▸ **What is being asked**
Output exactly what appears from the line containing "without p (without p t) = without p t." to the end of the data below, and nothing more.

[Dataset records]
********************
(** X13. When the client accepts the base reference of a non-empty
    application identifier and the store holds no team document, a run whose writes are all accepted creates the 46
    seed documents, at pairwise distinct paths and in program order, the
    contest document among them; from then on every further run, in any
    circumstances, writes nothing. *)
Theorem seeding_happens_once (env : SeedEnv) (appId : string) (base : path)
  (docs : list path) :
  appId <> "" ->
  baseDocRef appId = Done base ->
  getDocs_ok env = true ->
  (forall k, seed_ok env k = true) ->
  teamsEmpty base docs = true ->
  let docs' := snd (seedInitialDataIfNeeded env appId docs) in
  fst (seedInitialDataIfNeeded env appId docs) = Done tt
  /\ docs' = docs ++ seedPaths base
  /\ List.length (seedPaths base) = 46%nat
  /\ NoDup (seedPaths base)
  /\ In (contestPath base) docs'
  /\ forall env', snd (seedInitialDataIfNeeded env' appId docs') = docs'.
Proof.
  intros _ Hb Hg Hok He docs'.
  assert (R : seedInitialDataIfNeeded env appId docs
              = writeDocs (seed_ok env) 0 (seedPaths base) docs).
  { unfold seedInitialDataIfNeeded. now rewrite Hb, Hg, He. }
  destruct (writeDocs_prefix (seed_ok env) (seedPaths base) 0 docs)
    as (j & Hj & Hs & _ & Hf & Hd).
  assert (J : j = List.length (seedPaths base)).
  { destruct (Nat.eq_dec j (List.length (seedPaths base))) as [E|N]; [exact E|].
    destruct Hf as [Hf _]; [lia|]. rewrite Hok in Hf. discriminate. }
  assert (D : docs' = docs ++ seedPaths base).
  { unfold docs'. rewrite R, Hs, J. now rewrite firstn_all. }
  split; [rewrite R; now apply Hd|].
  split; [exact D|].
  split; [reflexivity|].
  split; [apply seedPaths_NoDup|].
  split.
  - rewrite D. apply in_or_app. right.
    unfold seedPaths, contestPath. rewrite !in_app_iff. right. right.
    cbn. tauto.
  - intros env'. apply (seed_skips_when_teams_exist env' appId base _ Hb).
    rewrite D. apply (teamsEmpty_after base docs _ "team_1").
Qed.

Lemma seeding_happens_once_witness :
  snd (seedInitialDataIfNeeded (mkSeedEnv true (fun _ => true)) "jpl/prod" [])
  = [] ++ seedPaths sampleBase.
Proof.
  refine (proj1 (proj2 (seeding_happens_once
                          (mkSeedEnv true (fun _ => true)) "jpl/prod"
                          sampleBase []
                          _ eq_refl eq_refl (fun _ => eq_refl) eq_refl))).
  discriminate.
Defined.

(** X14. When the client accepts the base reference of a non-empty
    application identifier, a run that gets its first write accepted and one of its first 45 writes rejected throws,
    leaves the contest document uncreated, and is never made up for: the
    team document it wrote makes every later run return without writing. *)
Theorem failed_seeding_is_never_repaired (env : SeedEnv) (appId : string)
  (base : path) (docs : list path) (k : nat) :
  appId <> "" ->
  baseDocRef appId = Done base ->
  getDocs_ok env = true ->
  teamsEmpty base docs = true ->
  ~ In (contestPath base) docs ->
  seed_ok env 0 = true ->
  (k <= 44)%nat -> seed_ok env k = false ->
  let docs' := snd (seedInitialDataIfNeeded env appId docs) in
  (exists e, fst (seedInitialDataIfNeeded env appId docs) = Thrown e)
  /\ ~ In (contestPath base) docs'
  /\ forall env', snd (seedInitialDataIfNeeded env' appId docs') = docs'.
Proof.
  intros _ Hb Hg He Hc H0 Hk Hf docs'.
  assert (R : seedInitialDataIfNeeded env appId docs
              = writeDocs (seed_ok env) 0 (seedPaths base) docs).
  { unfold seedInitialDataIfNeeded. now rewrite Hb, Hg, He. }
  destruct (writeDocs_prefix (seed_ok env) (seedPaths base) 0 docs)
    as (j & Hj & Hs & Hok & Hstop & _).
  rewrite seedPaths_length in Hj, Hstop. cbn [Nat.add] in Hok, Hstop.
  assert (J1 : (j <= k)%nat).
  { destruct (Nat.le_gt_cases j k) as [L|G]; [exact L|].
    rewrite (Hok k G) in Hf. discriminate. }
  assert (J0 : (1 <= j)%nat).
  { destruct j as [|j]; [|lia].
    destruct Hstop as [Hz _]; [lia|]. congruence. }
  assert (D : docs' = docs ++ firstn j (seedPaths base)).
  { unfold docs'. now rewrite R, Hs. }
  split; [|split].
  - rewrite R. apply Hstop. lia.
  - rewrite D, in_app_iff. intros [H|H]; [now apply Hc|].
    revert H.
    apply (beyond_firstn_absent (seedPaths base) j 44 (contestPath base)
             (seedPaths_NoDup base)); [lia|reflexivity].
  - intros env'. apply (seed_skips_when_teams_exist env' appId base _ Hb).
    rewrite D.
    destruct j as [|j]; [lia|].
    change (firstn (S j) (seedPaths base))
      with (colDoc base "teams" "team_1" :: firstn j (tl (seedPaths base))).
    apply teamsEmpty_after.
Qed.

Lemma failed_seeding_is_never_repaired_witness :
  ~ In (contestPath sampleBase)
       (snd (seedInitialDataIfNeeded seedEnvFailFourth "jpl/prod" [])).
Proof.
  refine (proj1 (proj2 (failed_seeding_is_never_repaired
                          seedEnvFailFourth "jpl/prod" sampleBase [] 3
                          _ eq_refl eq_refl eq_refl _ eq_refl _ eq_refl))).
  - discriminate.
  - intros [].
  - lia.
Defined.

(** X18. With a plain application identifier (non-empty, without a slash)
    the seeding routine never reaches the store: building the base
    reference throws, and the run ends with no document read or written,
    whatever the store would have answered. *)
Theorem plain_app_id_seeds_nothing (env : SeedEnv) (appId : string)
  (docs : list path) :
  noSlash appId = true -> appId <> "" ->
  snd (seedInitialDataIfNeeded env appId docs) = docs
  /\ exists e, fst (seedInitialDataIfNeeded env appId docs) = Thrown e.
Proof.
  intros Hn He. destruct (baseDocRef_plain appId Hn He) as [e Hb].
  unfold seedInitialDataIfNeeded. rewrite Hb. split; [reflexivity|].
  exists e. reflexivity.
Qed.

Lemma plain_app_id_seeds_nothing_witness :
  snd (seedInitialDataIfNeeded (mkSeedEnv true (fun _ => true)) "app" []) = []
  /\ exists e,
      fst (seedInitialDataIfNeeded (mkSeedEnv true (fun _ => true)) "app" [])
      = Thrown e.
Proof.
  apply plain_app_id_seeds_nothing; [reflexivity|discriminate].
Defined.

(** ** Seeded players *)

Lemma decimal_inj (i j : nat) : decimal i = decimal j -> i = j.
Proof.
  unfold decimal. intros H.
  apply Unsigned.to_uint_inj.
  pose proof (NilEmpty.usu (Nat.to_uint i)) as Hi.
  pose proof (NilEmpty.usu (Nat.to_uint j)) as Hj.
  rewrite H in Hi. congruence.
Qed.

(** X15. Every player the seeding routine creates has one of the three
    roles the cost rule names, so its cost is the one of the lookup table;
    and two seeded players never share an identifier. *)
Theorem seeded_players_are_well_formed (i j : nat) :
  creditCost_spec (Player.role (seedPlayer i))
  = Some (creditCost (Player.role (seedPlayer i)))
  /\ (Player.id (seedPlayer i) = Player.id (seedPlayer j) -> i = j).
Proof.
  split.
  - unfold seedPlayer. cbn [Player.role].
    pose proof (Nat.mod_upper_bound i 3) as B.
    destruct (i mod 3)%nat as [|[|[|n]]]; try reflexivity. lia.
  - unfold seedPlayer. cbn [Player.id]. intros H.
    cbn [String.append] in H. injection H as H. now apply decimal_inj.
Qed.

(** ** Clicks touch one identifier only *)

Lemma without_idem (p : Player) (t : list Player) :
  without p (without p t) = without p t.
Proof.
  unfold without. induction t as [|q t IH]; [reflexivity|].
  cbn [filter].
  destruct (negb (Player.id q =? Player.id p)%string) eqn:E; [|exact IH].
  cbn [filter]. rewrite E. now rewrite IH.
Qed.

(** X16. A click on a player's button never adds, removes or reorders a
    player with another identifier: the roster with that identifier
    filtered out is the same before and after the click. *)
Theorem click_touches_one_identifier (team : list Player) (p : Player) :
  without p (toggle team p) = without p team.
Proof.
  destruct (selected team p) eqn:Hs.
  - rewrite (toggle_selected _ _ Hs). apply without_idem.
  - destruct (canAdd team p) eqn:Ha.
    + rewrite (toggle_add _ _ Hs Ha). unfold without.
      rewrite filter_app. cbn [filter]. rewrite String.eqb_refl. cbn [negb].
      apply app_nil_r.
    + now rewrite (toggle_refused _ _ Hs Ha).
Qed.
********************
▸ **Response to the exercise**
  without p (without p t) = without p t.
Proof.
  unfold without. induction t as [|q t IH]; [reflexivity|].
  cbn [filter].
  destruct (negb (Player.id q =? Player.id p)%string) eqn:E; [|exact IH].
  cbn [filter]. rewrite E. now rewrite IH.
Qed.

(** X16. A click on a player's button never adds, removes or reorders a
    player with another identifier: the roster with that identifier
    filtered out is the same before and after the click. *)
Theorem click_touches_one_identifier (team : list Player) (p : Player) :
  without p (toggle team p) = without p team.
Proof.
  destruct (selected team p) eqn:Hs.
  - rewrite (toggle_selected _ _ Hs). apply without_idem.
  - destruct (canAdd team p) eqn:Ha.
    + rewrite (toggle_add _ _ Hs Ha). unfold without.
      rewrite filter_app. cbn [filter]. rewrite String.eqb_refl. cbn [negb].
      apply app_nil_r.
    + now rewrite (toggle_refused _ _ Hs Ha).
Qed.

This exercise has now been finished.